Paula took her grandfather’s phone from the side pocket of the backpack and showed us. “Abuelo have the VIV tracker app.”
“VIV tracker app?”
“For you.”
“There’s a freaking app?”
“Yes. There is a freaking app. Also, Abuelo have the app for the police. He is procit. Don’t have a driver card. Too much DWI.”
“Makes sense.”
“I get blue alert if police are nearby.”
“Oh my God. That’s amazing.”
“I can stay here with you?”
“Yes, Paula. Stay with us,” Fee says.
“And I come after?”
“Come after?”
“To where Mr. Javier take you? Rory? I come?”
Fee and I look at each other like, um…
“We don’t know where he’s taking us or how soon we’ll be, like, safe…”
“Me too.” The way she says it, like, yeah, every day she’s in danger, so leaving with us doesn’t exactly feel risky.

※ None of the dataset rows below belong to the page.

(** * The further properties on the example worlds *)

Lemma web_lookup_then_reuse_witness :
  isMiss "mastitis" (cacheWorld 3601000) /\
  webSearchCache
    (db (snd (processWebSearch "mastitis"
                (mkWorld (db (snd (processWebSearch "mastitis" (cacheWorld 3601000))))
                         (logSearch "dairy farming mastitis" 5 (ext (cacheWorld 3601000)))))))
  !! "mastitis"
  = Some (mkCacheEntry [mastitisResult] 3602000 2).
Proof.
  assert (Hmiss : isMiss "mastitis" (cacheWorld 3601000)).
  { right. exists cachedEntry. split; [vm_compute; reflexivity|]. vm_compute. discriminate. }
  split; [exact Hmiss|].
  pose proof (web_lookup_then_reuse "mastitis" (cacheWorld 3601000) (Some [mastitisResult])
                (logSearch "dairy farming mastitis" 5 (ext (cacheWorld 3601000)))
                (logSearch "dairy farming mastitis" 5 (ext (cacheWorld 3601000)))
                Hmiss) as Hthm.
  cbv zeta in Hthm. destruct Hthm as [_ Hrow]; [vm_compute; reflexivity|vm_compute; reflexivity|].
  rewrite Hrow. vm_compute. reflexivity.
Defined.

Lemma empty_search_result_is_cached_witness :
  isMiss "water" hybridWorld /\
  fst (processWebSearch "water" hybridWorld) = Returned (mkAnswer NO_WEB_RESULTS []) /\
  searchLog (ext (snd (processWebSearch "water" hybridWorld))) = [("dairy farming water", 5)].
Proof.
  assert (Hmiss : isMiss "water" hybridWorld) by (left; vm_compute; reflexivity).
  split; [exact Hmiss|].
  pose proof (empty_search_result_is_cached "water" hybridWorld (Some [])
                (logSearch "dairy farming water" 5 (ext hybridWorld))
                (logSearch "dairy farming water" 5 (ext hybridWorld)) Hmiss) as Hthm.
  cbv zeta in Hthm. destruct Hthm as [Hfirst _]; [vm_compute; reflexivity|reflexivity|].
  rewrite Hfirst. split; vm_compute; reflexivity.
Defined.

Lemma completion_failure_keeps_cached_results_witness :
  isMiss "mastitis" offlineWorld /\
  fst (processWebSearch "mastitis" offlineWorld)
  = Returned (mkAnswer (webErrorText "model offline") []) /\
  webSearchCache (db (snd (processWebSearch "mastitis" offlineWorld))) !! "mastitis"
  = Some (mkCacheEntry [mastitisResult] 1000 1).
Proof.
  assert (Hmiss : isMiss "mastitis" offlineWorld) by (left; vm_compute; reflexivity).
  split; [exact Hmiss|].
  rewrite (completion_failure_keeps_cached_results "mastitis" offlineWorld [mastitisResult]
             (logSearch "dairy farming mastitis" 5 (ext offlineWorld))
             (tick (logSearch "dairy farming mastitis" 5 (ext offlineWorld)))
             "model offline" Hmiss);
    [split; vm_compute; reflexivity|vm_compute; reflexivity|discriminate|vm_compute; reflexivity].
Defined.

Lemma csv_path_edge_cases_witness :
  processCSVQuery "average milk yield" [] brokenPythonWorld
  = (Returned (mkAnswer NO_FARM_DATA []), brokenPythonWorld) /\
  fst (processCSVQuery "average milk yield" ["A"] brokenPythonWorld)
  = Returned (mkAnswer (csvErrorText "python3: command not found") []).
Proof.
  split.
  - destruct (csv_path_edge_cases "average milk yield" [] brokenPythonWorld) as [Hnone _].
    apply Hnone. intros f _ Hin. now apply elem_of_nil in Hin.
  - destruct (csv_path_edge_cases "average milk yield" ["A"] brokenPythonWorld) as [_ Hsome].
    destruct (Hsome fileA) as [Hthrow _]; [vm_compute; reflexivity|].
    rewrite (Hthrow "python3: command not found" (tick (ext brokenPythonWorld)));
      vm_compute; reflexivity.
Defined.

Lemma hybrid_sources_carry_priority_witness :
  exists a,
    fst (processHybridQuery "water" ["d1"] silentHybridWorld) = Returned a /\
    map priority (sources a) = [Some high].
Proof.
  pose (w1 := snd (processRAGQuery "water" ["d1"] silentHybridWorld)).
  pose (w2 := snd (processWebSearch "water" w1)).
  destruct (hybrid_sources_carry_priority "water" ["d1"] silentHybridWorld
              (mkAnswer "Answer from the manual" [mkSource (DocumentSource "manual.pdf" 0) None])
              (mkAnswer NO_WEB_RESULTS []) w1 w2 None (tick (ext w2)))
    as (a & Hrun & _ & Hprio & _);
    [vm_compute; reflexivity|vm_compute; reflexivity|vm_compute; reflexivity|].
  exists a. rewrite Hrun. split; [reflexivity|exact Hprio].
Defined.

Lemma hybrid_fallback_cites_web_results_twice_witness :
  isMiss "mastitis" (cacheWorld 3601000) /\
  fst (processHybridQuery "mastitis" [] (cacheWorld 3601000))
  = Returned
      (mkAnswer "Treat early."
         [mkSource (WebSearchSource "Mastitis control" "https://example.org/mastitis") (Some high);
          mkSource (WebSearchSource "Mastitis control" "https://example.org/mastitis")
            (Some medium)]) /\
  searchLog (ext (snd (processHybridQuery "mastitis" [] (cacheWorld 3601000))))
  = [("dairy farming mastitis", 5)].
Proof.
  assert (Hmiss : isMiss "mastitis" (cacheWorld 3601000)).
  { right. exists cachedEntry. split; [vm_compute; reflexivity|]. vm_compute. discriminate. }
  split; [exact Hmiss|].
  pose (e1 := logSearch "dairy farming mastitis" 5 (ext (cacheWorld 3601000))).
  rewrite (hybrid_fallback_cites_web_results_twice "mastitis" [] (cacheWorld 3601000)
             [mastitisResult] (Some "Treat early.") (Some "Treat early.") (Some "Treat early.")
             e1 (tick e1) (tick (tick e1)) (tick (tick (tick e1))));
    [split; vm_compute; reflexivity|left; reflexivity|exact Hmiss|vm_compute; reflexivity
    |discriminate|vm_compute; reflexivity|vm_compute; reflexivity|vm_compute; reflexivity
    |vm_compute; reflexivity].
Defined.

Lemma outer_white_space_matches_every_chunk_witness :
  (0 < score (scoreChunk (queryKeywords " zebra") waterChunk))%nat /\
  relevantChunks "zebra " [waterChunk] <> [].
Proof.
  split.
  - destruct (outer_white_space_matches_every_chunk " zebra") as [Hpos _].
    + left. exists " "%char, "zebra". split; reflexivity.
    + apply Hpos.
  - destruct (outer_white_space_matches_every_chunk "zebra ") as (_ & _ & Hne).
    + right. exists "zebra", " "%char. split; reflexivity.
    + apply Hne. discriminate.
Defined.

Lemma rag_cites_supplied_documents_only_witness :
  fst (processRAGQuery "water" ["d1"] hybridWorld)
  = Returned (mkAnswer "Answer from the manual" [mkSource (DocumentSource "manual.pdf" 0) None]) /\
  ((exists r, mkSource (DocumentSource "manual.pdf" 0) None = resultSource r) \/
   (exists row, row ∈ documentChunk (db hybridWorld) /\ documentId row ∈ ["d1"] /\
                mkSource (DocumentSource "manual.pdf" 0) None
                = mkSource (DocumentSource (documentFileName row) (chunkIndex row)) None)).
Proof.
  split; [vm_compute; reflexivity|].
  apply (rag_cites_supplied_documents_only "water" ["d1"] hybridWorld
           (mkAnswer "Answer from the manual" [mkSource (DocumentSource "manual.pdf" 0) None])
           (mkWorld (db hybridWorld) (tick (ext hybridWorld)))).
  - vm_compute. reflexivity.
  - left.
Defined.

Lemma session_title_is_bounded_witness :
  sessionTitleOf "How much water does a cow need?" = "How much water does a cow need?" /\
  sessionTitleOf "What is the best way to treat mastitis in a herd of sixty cows?"
  = "What is the best way to treat mastitis in a herd o...".
Proof.
  split.
  - destruct (session_title_is_bounded "How much water does a cow need?") as [Hshort _].
    apply Hshort. vm_compute. lia.
  - destruct (session_title_is_bounded
                "What is the best way to treat mastitis in a herd of sixty cows?")
      as (_ & Hlong & _).
    destruct Hlong as [Htitle _]; [vm_compute; lia|].
    rewrite Htitle. reflexivity.
Defined.

Lemma chat_post_always_responds_witness :
  exists r w',
    POST (mkChatRequest "" "s1" [] []) ragOnlyWorld = (Returned r, w') /\
    r = BadRequest400 /\ w' = ragOnlyWorld.
Proof.
  destruct (chat_post_always_responds (mkChatRequest "" "s1" [] []) ragOnlyWorld)
    as (r & w' & Hpost & Hiff & Hsame).
  assert (Hr : r = BadRequest400) by (apply Hiff; left; reflexivity).
  exists r, w'. split; [exact Hpost|]. split; [exact Hr|]. exact (Hsame Hr).
Defined.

Fee hugs Paula. “You can come with us, Paula. Wherever we go.”
Paula reaches into the black backpack and pulls out this old electronic game—merch from The Dancing Dina Show. That’s probably mine from when I was little too. Paula goes, “You play Dancing Dina with me, Fee?”
Fee laughs and nods. Life is bizarre. An hour ago I thought we were dead; now Paula and Fee are curled up with each other, passing the game back and forth, giggling like kindies, and this, I think, is what joy looks like. It’s not happiness. It’s a moment of connection.
I think we have at least a couple of hours before Paula’s abuelo wakes up from his tramadol dreams. Javier should be home by then. I still can’t believe that Paula is here. And that she brought us burritos, which are still half-frozen, and which I’m ridiculously excited to eat.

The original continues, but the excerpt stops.